In adapting Agatha Christie’s novel of the same name, Branagh and company opted to embrace a cinematographic langue reminiscent of films from the forties and fifties. Death On The Nile features far fewer virtuosic camera moves than Murder On The Orient Express, but when these stylistic flourishes do occur they feel unmotivated and pretentious. Branagh doesn’t seem to know how to use the glass constructions on the boat though he does seem to be invested in cut aways of computer animated animals with allegorical implications.

Death On The Nile feels overly long, especially with the prologue which answers a lot of questions regarding Poirot’s infamous mustache. Branagh must believe that depicting Poirot’s heroism in WWI helps to humanize the character even if that is counter to Agatha Christie’s source material. Branagh stages the WWI sequence with all the familiar tropes of that genre, embracing unintentionally the plasticity of those illusions. The ready-made quality of the prologue coupled with some comically wooden acting undermines Branagh’s lofty intentions.

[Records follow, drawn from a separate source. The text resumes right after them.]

(** * Authorization and trash lifecycle of the drive backend

  A shallow embedding of the request handlers of the repository:
  - [Api]: the TypeScript sources (the role resolver [resolveUserRole], the
    shares, folders, files and search routes), over the
    [owner_id]/[deleted_at] schema;
  - [Legacy]: the Express server of [server/index.js], over the
    [owner]/[is_deleted]/[bucket_path] schema.

  The relational store is a record of tables (lists of rows, in table
  order), blob storage is the list of stored object keys.  A store call
  either succeeds on the current state or fails with a message chosen by an
  oracle ([Faults]); handlers are state-passing functions returning the
  HTTP response together with the new state. *)

From Stdlib Require Import List String Ascii ZArith Bool Lia Permutation.
Import ListNotations.

Local Open Scope string_scope.
Local Open Scope list_scope.

(** ** JavaScript values as the handlers use them *)
Module JS.

(** [if (s)] on a string: only the empty string is falsy. *)
Definition truthy (s : string) : bool := negb (s =? "").

(** [if (x)] on [string | null | undefined]. *)
Definition truthyOpt (o : option string) : bool :=
  match o with
  | Some s => truthy s
  | None => false
  end.

(** [x || dflt] on [string | undefined]. *)
Definition orElse (o : option string) (dflt : string) : string :=
  match o with
  | Some s => if truthy s then s else dflt
  | None => dflt
  end.

(** [x || null] on [string | undefined]. *)
Definition orNull (o : option string) : option string :=
  match o with
  | Some s => if truthy s then Some s else None
  | None => None
  end.

(** White space as [parseInt] and the class [\s] of a regular expression
    see it: the WhiteSpace and LineTerminator characters of ECMAScript.  A
    string is the sequence of the UTF-8 bytes of the handler's string, so a
    white space character takes one to three bytes.  One byte: U+0009 to
    U+000D and U+0020. *)
Definition isSpace (c : ascii) : bool :=
  let n := nat_of_ascii c in
  ((9 <=? n) && (n <=? 13))%nat || (n =? 32)%nat.

(** Two bytes: U+00A0. *)
Definition isSpace2 (c1 c2 : ascii) : bool :=
  ((nat_of_ascii c1 =? 194) && (nat_of_ascii c2 =? 160))%nat.

(** Three bytes: U+1680, U+2000 to U+200A, U+2028, U+2029, U+202F, U+205F,
    U+3000 and U+FEFF. *)
Definition isSpace3 (c1 c2 c3 : ascii) : bool :=
  let b1 := nat_of_ascii c1 in
  let b2 := nat_of_ascii c2 in
  let b3 := nat_of_ascii c3 in
  ((b1 =? 225) && (b2 =? 154) && (b3 =? 128)
   || (b1 =? 226) && (b2 =? 128)
      && ((128 <=? b3) && (b3 <=? 138) || (b3 =? 168) || (b3 =? 169) || (b3 =? 175))
   || (b1 =? 226) && (b2 =? 129) && (b3 =? 159)
   || (b1 =? 227) && (b2 =? 128) && (b3 =? 128)
   || (b1 =? 239) && (b2 =? 187) && (b3 =? 191))%nat.

Definition digit (c : ascii) : option Z :=
  let n := nat_of_ascii c in
  if ((48 <=? n) && (n <=? 57))%nat then Some (Z.of_nat (n - 48)) else None.

(** The string without its leading white space. *)
Fixpoint trimStart (s : string) : string :=
  match s with
  | String c1 r1 =>
      if isSpace c1 then trimStart r1
      else
        match r1 with
        | String c2 r2 =>
            if isSpace2 c1 c2 then trimStart r2
            else
              match r2 with
              | String c3 r3 => if isSpace3 c1 c2 c3 then trimStart r3 else s
              | EmptyString => s
              end
        | EmptyString => s
        end
  | EmptyString => s
  end.

(** The longest prefix of decimal digits, read as a number; [acc] is the
    value read so far, [None] before the first digit. *)
Fixpoint digits (s : string) (acc : option Z) : option Z :=
  match s with
  | String c rest =>
      match digit c with
      | Some d =>
          digits rest (Some (10 * match acc with Some a => a | None => 0 end + d)%Z)
      | None => acc
      end
  | EmptyString => acc
  end.

(** The underscore that opens a run of white space. *)
Definition underscore (inRun : bool) (s : string) : string :=
  if inRun then s else String "_" s.
(** The outer loop over [enumerate(commands)]; [total] is [len(commands)]. *)
Fixpoint run_chain (debug clamp : bool) (total : nat) (command_ix : nat)
    (commands : list (string * Namespace)) : C unit :=
  match commands with
  | [] => ret tt
  | (name, values) :: rest =>
      for_each (items values) (fun '(k, v) => run_argument debug clamp name k v) ;;
      let* out := gets (fun w => output_name (image w)) in
      (if bool_decide (out <> None) && negb (command_ix =? total - 1)%nat
       then save_to_output
       else ret tt) ;;
      run_chain debug clamp total (S command_ix) rest
  end.

Definition run_commands (commands : list (string * Namespace)) (debug clamp : bool)
  : C unit :=
  modify (fun w => {| fs := fs w;
                      image := {| input_name := None; output_name := None;
                                  handle := None |} |}) ;;
  run_chain debug clamp (length commands) 0 commands ;;
  let* out := gets (fun w => output_name (image w)) in
  (match out with
   | None => let* name := gets (fun w => input_name (image w)) in
             modify (set_output_name name)
   | Some _ => ret tt
   end) ;;
  save_to_output.

End Run.

(** [l.index(item)]: the first position of [item], if there is one. *)
Fixpoint list_index (item : string) (l : list string) : option nat :=
  match l with
  | [] => None
  | x :: l' => if String.eqb x item then Some 0%nat else option_map S (list_index item l')
  end.

(** [first_index(input_list, iterable, start)]; an item that does not occur
    leaves [first] as it is. *)
Definition first_index (input_list iterable : list string) (start : nat) : nat :=
  let input_list := map lower (drop start input_list) in
  let first := length input_list in
  (fold_left (fun first item =>
                match list_index item input_list with
                | Some i => Nat.min first i
                | None => first
                end) iterable first
   + start)%nat.

(** What [parse_operation] returns. *)
Record Parsed := {
  command : string;
  parsed_debug : bool;
  parsed_no_clamp : bool
}.

(** [ArgumentParser.parse_args] for the two parsers that the module builds.
    The parser of [parse_command] is determined by the program name, by
    whether the input image is positional, and by the number of values that
    each channel flag takes (none for a [store_true] flag). *)
Class Argparse := {
  operation_parser : list string -> result Parsed;
  command_parser : string -> bool -> nat -> list string -> result Namespace
}.

Section Main.
Context `{np : Numpy} `{pil : Pillow} `{py : Builtins} `{ap : Argparse}.

Definition parse_operation (args : list string) : result Parsed :=
  operation_parser args.

(** [parse_command(command, args, need_input)]; the name of the program is
    the last component of [argv[0]], split at the slash it contains or else
    at the backslash (character 92). *)
Definition parse_command (argv : list string) (command : string) (args : list string)
    (need_input : bool) : result Namespace :=
  match argv !! 0%nat with
  | None => Raise (IndexError "list index out of range")
  | Some argv0 =>
      let sep := if str_in "/" argv0 then "/"%char else ascii_of_nat 92 in
      let program := List.last (split_on sep argv0) "" in
      let prog := program ++ " " ++ command in
      if String.eqb command "invert" then command_parser prog need_input 0 args
      else if String.eqb command "offset" then command_parser prog need_input 1 args
      else if String.eqb command "scale" then command_parser prog need_input 1 args
      else if String.eqb command "threshold" then command_parser prog need_input 1 args
      else if String.eqb command "clamp" then command_parser prog need_input 2 args
      else Raise (ValueError "Unsupported command" (PyStr command))
  end.

(** The local variables of [main] that its loop updates. *)
Record Locals := {
  end_ : nat;
  need_input : bool;
  debug_ : bool;
  no_clamp_ : bool;
  commands : list (string * Namespace)
}.

(** The loop [while end < len(argv)].  [fuel] bounds the number of turns;
    [None] stands for a loop that would take more of them. *)
Fixpoint parse_chain (fuel : nat) (argv : list string) (l : Locals)
  : option (result Locals) :=
  if (end_ l <? length argv)%nat then
    match fuel with
    | O => None
    | S fuel' =>
        let start := end_ l in
        let end' := first_index argv SUPPORTED_OPERATIONS (start + 1) in
        match parse_operation (take 1 (drop start argv)) with
        | Raise e => Some (Raise e)
        | Ok parsed =>
            match parse_command argv (command parsed)
                    (take (end' - (start + 1)) (drop (start + 1) argv))
                    (need_input l) with
            | Raise e => Some (Raise e)
            | Ok values =>
                parse_chain fuel' argv
                  {| end_ := end';
                     need_input := false;
                     debug_ := debug_ l || (debug values || parsed_debug parsed);
                     no_clamp_ :=
                       no_clamp_ l || (no_clamp values || parsed_no_clamp parsed);
                     commands := (commands l ++ [(command parsed, values)])%list |}
            end
        end
    end
  else Some (Ok l).

(** [main()], with [len(argv)] turns allowed to its loop. *)
Definition main (argv : list string) (w : World) : option (result unit * World) :=
  if (length argv =? 1)%nat then
    match parse_operation ["-h"] with
    | Raise e => Some (Raise e, w)
    | Ok _ => Some (Ok tt, w)
    end
  else
    match parse_chain (length argv) argv
            {| end_ := 1; need_input := true; debug_ := false; no_clamp_ := false;
               commands := [] |} with
    | None => None
    | Some (Raise e) => Some (Raise e, w)
    | Some (Ok l) => Some (run_commands (commands l) (debug_ l) (negb (no_clamp_ l)) w)
    end.

End Main.

End Cli.

(** ** src/api/main.py: the HTTP service *)

Module Api.
Import Engine.

(** A decoded JSON value of [params]. *)
#[warnings="-register-all"]
Inductive json :=
| JNull
| JBool (b : bool)
| JNum (x : float)
| JStr (s : string)
| JList (l : list json).

(** The request model [Operation]. *)
Record Operation := {
  auto_clamp : bool;
  action : string;
  channels : list string;
  params : option (list json);
  input : option (list (string * string));
  output_format : option string
}.

(** What lies outside the memory of the process: the files of the server,
    which no statement of the module opens, and the network.  The trace
    records each address that [requests.get] is called on. *)
Inductive event :=
| HttpGet (url : string).

Record Server := {
  disk : filesystem;
  trace : list event
}.

Definition A : Type -> Type := M Server.

Definition log (e : event) : A unit :=
  modify (fun w => {| disk := disk w; trace := e :: trace w |}).

(** The status line of the response FastAPI builds from the handler. *)
Definition status_code_of {X} (r : result X) : Z :=
  match r with
  | Ok _ => 200
  | Raise (HTTPException code _) => code
  | Raise _ => 500
  end.

(** A positional argument of a call of [encode_output]. *)
Inductive argument :=
| ArgBytesIO (content : bytes)
| ArgBytes (content : bytes)
| ArgStr (s : string).

Fixpoint to_py (j : json) : pyval :=
  match j with
  | JNull => PyNone
  | JBool b => PyBool b
  | JNum x => PyFloat x
  | JStr s => PyStr s
  | JList l => PyList (map to_py l)
  end.

(** [a, b = j] and [a, b, c = j]: a list of that length, or a text of that
    many characters. *)
Definition unpack (n : nat) (j : json) : result (list json) :=
  match j with
  | JList l =>
      if (length l =? n)%nat then Ok l
      else Raise (ValueError "wrong number of values to unpack" PyNone)
  | JStr s =>
      if (String.length s =? n)%nat
      then Ok (map (fun c => JStr (String c "")) (list_ascii_of_string s))
      else Raise (ValueError "wrong number of values to unpack" PyNone)
  | _ => Raise (TypeError "cannot unpack non-iterable object")
  end.

(** The request model [MultiOperation].  Its [output_format] is a [str]
    with the default ['default'], so the test [data.output_format is None]
    of the handler is never true. *)
Record MultiOperation := {
  multi_auto_clamp : bool;
  operations : list Operation;
  multi_input : list (string * string);
  multi_output_format : string
}.

Section Service.
Context `{np : Numpy} `{pil : Pillow} `{py : Builtins}.

Definition SUPPORTED_IMAGE_TYPES : list (string * string) :=
  map (fun k => (k, "image/" ++ lower k)) EXTENSION_values.

Definition parse_file (data : string) : A bytes :=
  if negb (str_in "," data)
  then raise (HTTPException 400 "Invalid data format; Must be prepended by type")
  else
    match split_on "," data with
    | [content_type; content_string] =>
        if startswith content_type "file:"
        then raise (HTTPException 403 "Tried to access a local server resource")
        else if startswith content_type "data:" then
          let* i := lift (str_index ":" content_type) in
          let* j := lift (str_index ";" content_type) in
          let mimetype := slice (i + 1) j content_type in
          if negb (str_mem mimetype (map snd SUPPORTED_IMAGE_TYPES))
          then raise (HTTPException 400 ("Unsupported mimetype: " ++ mimetype))
          else if endswith content_type ";base64"
          then lift (b64decode content_string)
          else raise (HTTPException 400 (content_type ++ " decoding not implemented"))
        else if String.eqb content_type "url" then
          log (HttpGet content_string) ;;
          let* r := lift (requests_get content_string) in
          let '(status, text, content) := r in
          if negb (status =? 200)%Z
          then raise (HTTPException status text)
          else ret content
        else raise (HTTPException 400 ("Invalid data format: " ++ content_type))
    | _ => raise (ValueError "too many values to unpack (expected 2)" PyNone)
    end.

This paradox is the thesis of Branagh’s Poirot movies. For all of Branagh’s pomposity as a director he can’t rein in either the camp nor the single dimensionality of his ensemble’s performances. Tom Bateman, Annette Bening, Russell Brand, Ali Fazal, Dawn French, Gal Gadot, Armie Hammer, Rose Leslie, Emma Mackey, Letitia Wright, and Sophie Okonedo are all awash in the Egyptian scenery without a single character that is as defined as the ancient structures that litter the scenery.

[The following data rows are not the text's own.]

Definition execute (line : string) : M unit :=
  match Shlex.split line with
  | inl e => _print_err ("parse error: " +:+ Shlex.message e)
  | inr parts =>
      match parts with
      | [] => raise unpack_error
      | cmd :: args =>
          match commands !! cmd with
          | None => _print_err ("unknown command: " +:+ cmd +:+ ". Try 'help'.")
          | Some handler =>
              try_except (handler args) is_Exception
                (fun e => _print_err (exn_str e))
          end
      end
  end.

(** [Terminal.__init__] for a [root] given as an absolute path: the
    resolved root, the working directory on it, and the root directory
    made if missing. *)
Definition init (root_arg : string) (world : node) (lines : list string)
    : exn + state :=
  let r := resolve world (parts root_arg) in
  match mkdir symlink_depth world r with
  | inr world' => inr (State r r world' lines "")
  | inl e => inl e
  end.

(** [Terminal.run]: one unit of [fuel] per line read. *)
Definition prompt (s : state) : exn + string :=
  if bool_decide (cwd s = root s) then inr "codemate:/$ "
  else
    match relative_to (cwd s) (root s) with
    | Some rel =>
        let r := Str.join "/" rel in
        inr ("codemate:" +:+ (if String.eqb r "" then "/" else r) +:+ "$ ")
    | None => inl (ValueError "path is not in the subpath of root")
    end.

Fixpoint run_loop (fuel : nat) : M unit :=
  match fuel with
  | O => mret tt
  | S fuel' =>
      r ← try_except
            (pr ← host_call prompt; line ← input pr; mret (Some line))
            is_EOFError
            (fun _ => print (Str.newline +:+ "exit") ;; mret None);
      match r with
      | None => mret tt
      | Some line =>
          if String.eqb (Str.strip line) "" then run_loop fuel'
          else execute line ;; run_loop fuel'
      end
  end.

Definition run (fuel : nat) : M unit := _banner ;; run_loop fuel.

End Terminal.

(** ** Notions used by the properties *)

(** A name that a directory entry can have. *)
Definition is_name (x : string) : bool :=
  negb (String.eqb x "") && negb (String.eqb x ".") && negb (String.eqb x "..")
  && forallb (fun c => negb (Ascii.eqb c Str.slash)) (Str.chars x).

(** A canonical absolute path: nothing but names. *)
Definition canonical (p : path) : Prop := Forall (fun x => is_name x = true) p.

(** [p] is [r] or has [r] as an ancestor. *)
Definition within (r p : path) : Prop := r `prefix_of` p.

(** The entry at [p] is not a symbolic link. *)
Definition not_link (n : node) (p : path) : Prop :=
  forall target, lstat n p <> Some (Symlink target).

(** No component of [rest], looked up below [cur], is a symbolic link. *)
Definition linkfree (n : node) (cur : path) (rest : list string) : Prop :=
  forall k, (0 < k <= List.length rest)%nat -> not_link n (cur ++ take k rest).

(** Two trees with the same symbolic links. *)
Definition same_links (a b : node) : Prop :=
  forall p target, lstat a p = Some (Symlink target) <-> lstat b p = Some (Symlink target).

(** A component without [/]. *)
Definition noslash (x : string) : Prop :=
  forallb (fun c => negb (Ascii.eqb c Str.slash)) (Str.chars x) = true.

(** [root] and [cwd] are canonical paths. *)
Definition well_formed (s : state) : Prop := canonical (root s) /\ canonical (cwd s).

(** The text of one [_print_err] call added to standard output. *)
Definition reported (msg : string) (s : state) : state :=
  set_stdout (stdout s +:+ ("error: " +:+ msg) +:+ Str.newline) s.


Section Sessions.
Context `{Host}.

(** The path as typed, canonicalized: the first step of
    [_resolve_path]. *)
Definition canonical_form (s : state) (input : string) : path :=
  if is_absolute input then resolve (fs s) (parts input)
  else resolve (fs s) (cwd s ++ parts input).

(** The path that [cd] is about to enter. *)
Definition cd_target (s : state) (args : list string) : path :=
  match args with
  | a :: _ => _resolve_path s (Some a)
  | [] => root s
  end.

(** The states of a session: the one [Terminal(root)] starts in, and those
    that calls of [execute] lead to. *)
Inductive reachable : state -> Prop :=
| reachable_init root_arg world lines s :
    init root_arg world lines = inr s -> reachable s
| reachable_execute line s :
    reachable s -> reachable (snd (execute line s)).

(** A computation that leaves [root] and [cwd] alone. *)
Definition keeps_dirs {A : Type} (m : M A) : Prop :=
  forall s, root (snd (m s)) = root s /\ cwd (snd (m s)) = cwd s.

(** A computation that never raises. *)
Definition returns {A : Type} (m : M A) : Prop :=
  forall s, exists a, fst (m s) = Return a.

End Sessions.

(** The names in the registry. *)
Definition command_names : list string :=
  [ "help"; "pwd"; "ls"; "cd"; "mkdir"; "rm"; "touch"; "cat"; "echo"; "cp"; "mv";
    "head"; "tail"; "ps"; "sysmon"; "df"; "history"; "exit"; "quit" ].

(** The line [echo "a b" c]. *)
Definition quoting_line : string :=
  "echo " +:+ String Str.dquote "a b" +:+ String Str.dquote " c".

(** A platform without the optional services, for the examples. *)
Definition bare_host : Host := {|
  symlink_depth := 8;
  shutil_copytree := fun n _ _ => inl (LibraryError "copytree");
  shutil_copy2 := fun n _ _ => inl (LibraryError "copy2");
  shutil_move := fun n _ _ => inl (LibraryError "move");
  ps_tool := fun _ => inl (LibraryError "ps");
  now := fun _ => "";
  getloadavg := fun _ => None;
  memory_info := fun _ => inl (LibraryError "meminfo");
  disk_usage := fun _ => inl (LibraryError "disk_usage");
  readline_history := fun _ => None;
|}.

Definition mkdir_entries (l : list (string * node)) : node := Dir (list_to_map l).

(** A disk with a sandbox at [/srv/box]: a directory [docs] with a file
    in it, a file [notes], and a link [passwd] that points out of the
    sandbox. *)
Definition demo_disk : node :=
  mkdir_entries
    [ ("etc", mkdir_entries [("passwd", File "root:x:0:0")]);
      ("srv", mkdir_entries
         [("box", mkdir_entries
            [ ("docs", mkdir_entries [("a.txt", File "alpha")]);
              ("notes", File "todo");
              ("passwd", Symlink "/etc/passwd") ])]) ].

Definition demo : state := State ["srv"; "box"] ["srv"; "box"] demo_disk [] "".

(** The same sandbox without the link. *)
Definition plain_disk : node :=
  mkdir_entries
    [ ("etc", mkdir_entries [("passwd", File "root:x:0:0")]);
      ("srv", mkdir_entries
         [("box", mkdir_entries
            [ ("docs", mkdir_entries [("a.txt", File "alpha")]);
              ("notes", File "todo") ])]) ].

Definition plain : state := State ["srv"; "box"] ["srv"; "box"] plain_disk [] "".

(** A session whose sandbox root is [/], with one file and the answer
    [y] waiting on standard input; and the same session once [rm -r .]
    has asked and emptied [/]. *)
Definition at_slash : state := State [] [] (mkdir_entries [("x", File "")]) ["y"] "".

Definition emptied : state := State [] [] (Dir ∅) [] "rm -r / [y/N]: ".


(** ** Notions used by the properties of sessions and handlers *)

(** A computation every run of which takes a state to one related to it
    by [R]. *)
Definition respects (R : state -> state -> Prop) {A : Type} (m : M A) : Prop :=
  forall s, R s (snd (m s)).

(** A computation that raises nothing but [Exception]s. *)
Definition raises_exceptions {A : Type} (m : M A) : Prop :=
  forall s e, fst (m s) = Raise e -> is_Exception e = true.

(** Input is taken from the front and output is added at the end. *)
Definition io_forward (s s' : state) : Prop :=
  stdin s' `suffix_of` stdin s /\ exists text, stdout s' = stdout s +:+ text.

(** * Properties *)

(** Closed decidable facts, by evaluation. *)
Ltac by_evaluation :=
  match goal with
  | |- ?P => refine (@bool_decide_unpack P _ _); vm_compute; exact I
  end.

(** Running the reads of a handler's body. *)
Ltac run_reads :=
  repeat (progress (unfold mbind, M_bind, gets, path_exists, path_is_file,
                      path_is_dir, read_text; cbv beta iota)).

(** ** Examples of the tokenizer and of [int] *)

Example shlex_plain : Shlex.split "rm  -r   a b" = inr ["rm"; "-r"; "a"; "b"].
Proof. reflexivity. Qed.
Example shlex_escape : Shlex.split "a\ b 'c\d' e" = inr ["a b"; "c\d"; "e"].
Proof. reflexivity. Qed.
Example shlex_empty_quotes : Shlex.split "''" = inr [""].
Proof. reflexivity. Qed.
Example shlex_open : Shlex.split "echo 'unterminated" = inl Shlex.NoClosingQuotation.
Proof. reflexivity. Qed.
Example shlex_dangling : Shlex.split "echo \" = inl Shlex.NoEscapedCharacter.
Proof. reflexivity. Qed.

Example int_plain : int " 42 " = Some 42%Z.
Proof. reflexivity. Qed.
Example int_neg : int "-1_000" = Some (-1000)%Z.
Proof. reflexivity. Qed.
Example int_bad : int "1__0" = None /\ int "x" = None /\ int "" = None /\ int "_1" = None.
Proof. repeat split; reflexivity. Qed.

(** ** Strings and paths *)

Lemma chars_of_chars (l : list ascii) : Str.chars (Str.of_chars l) = l.
Proof. apply list_ascii_of_string_of_list_ascii. Qed.

Lemma append_cons (c : ascii) (a b : string) :
  String c a +:+ b = String c (a +:+ b).
Proof. reflexivity. Qed.

Lemma chars_app (a b : string) : Str.chars (a +:+ b) = Str.chars a ++ Str.chars b.
Proof.
  induction a as [|c a IH]; [reflexivity|].
  rewrite append_cons. unfold Str.chars in *. simpl. now rewrite IH.
Qed.

Lemma append_nil_r (a : string) : a +:+ "" = a.
Proof. induction a as [|c a IH]; [reflexivity | now rewrite append_cons, IH]. Qed.

Lemma append_assoc (a b c : string) : (a +:+ b) +:+ c = a +:+ (b +:+ c).
Proof. induction a as [|x a IH]; [reflexivity | now rewrite !append_cons, IH]. Qed.

Lemma append_same_l (a b : string) : a +:+ b = a -> b = "".
Proof.
  induction a as [|c a IH]; intros E; [assumption|].
  rewrite append_cons in E. injection E as E. auto.
Qed.

Lemma relative_to_Some (p r k : path) : relative_to p r = Some k <-> p = r ++ k.
Proof.
  revert p. induction r as [|x r IH]; intros p; simpl.
  - split; [now intros [= ->] | now intros ->].
  - destruct p as [|y p]; [split; discriminate|].
    destruct (String.eqb_spec x y) as [->|Hne].
    + rewrite IH. split; [now intros -> | now intros [= ->]].
    + split; [discriminate | intros [= -> _]; contradiction].
Qed.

Death On The Nile is pure popcorn fair without the energy or verve to support an audience’s investment. There isn’t much in Death On The Nile to recommend it to those who are neither devotees of Agatha Christie or fans of the travelogue picture. It’s hard to invest in a mystery when one doesn’t know the character of the victims at all which is the greatest mistake this blockbuster makes.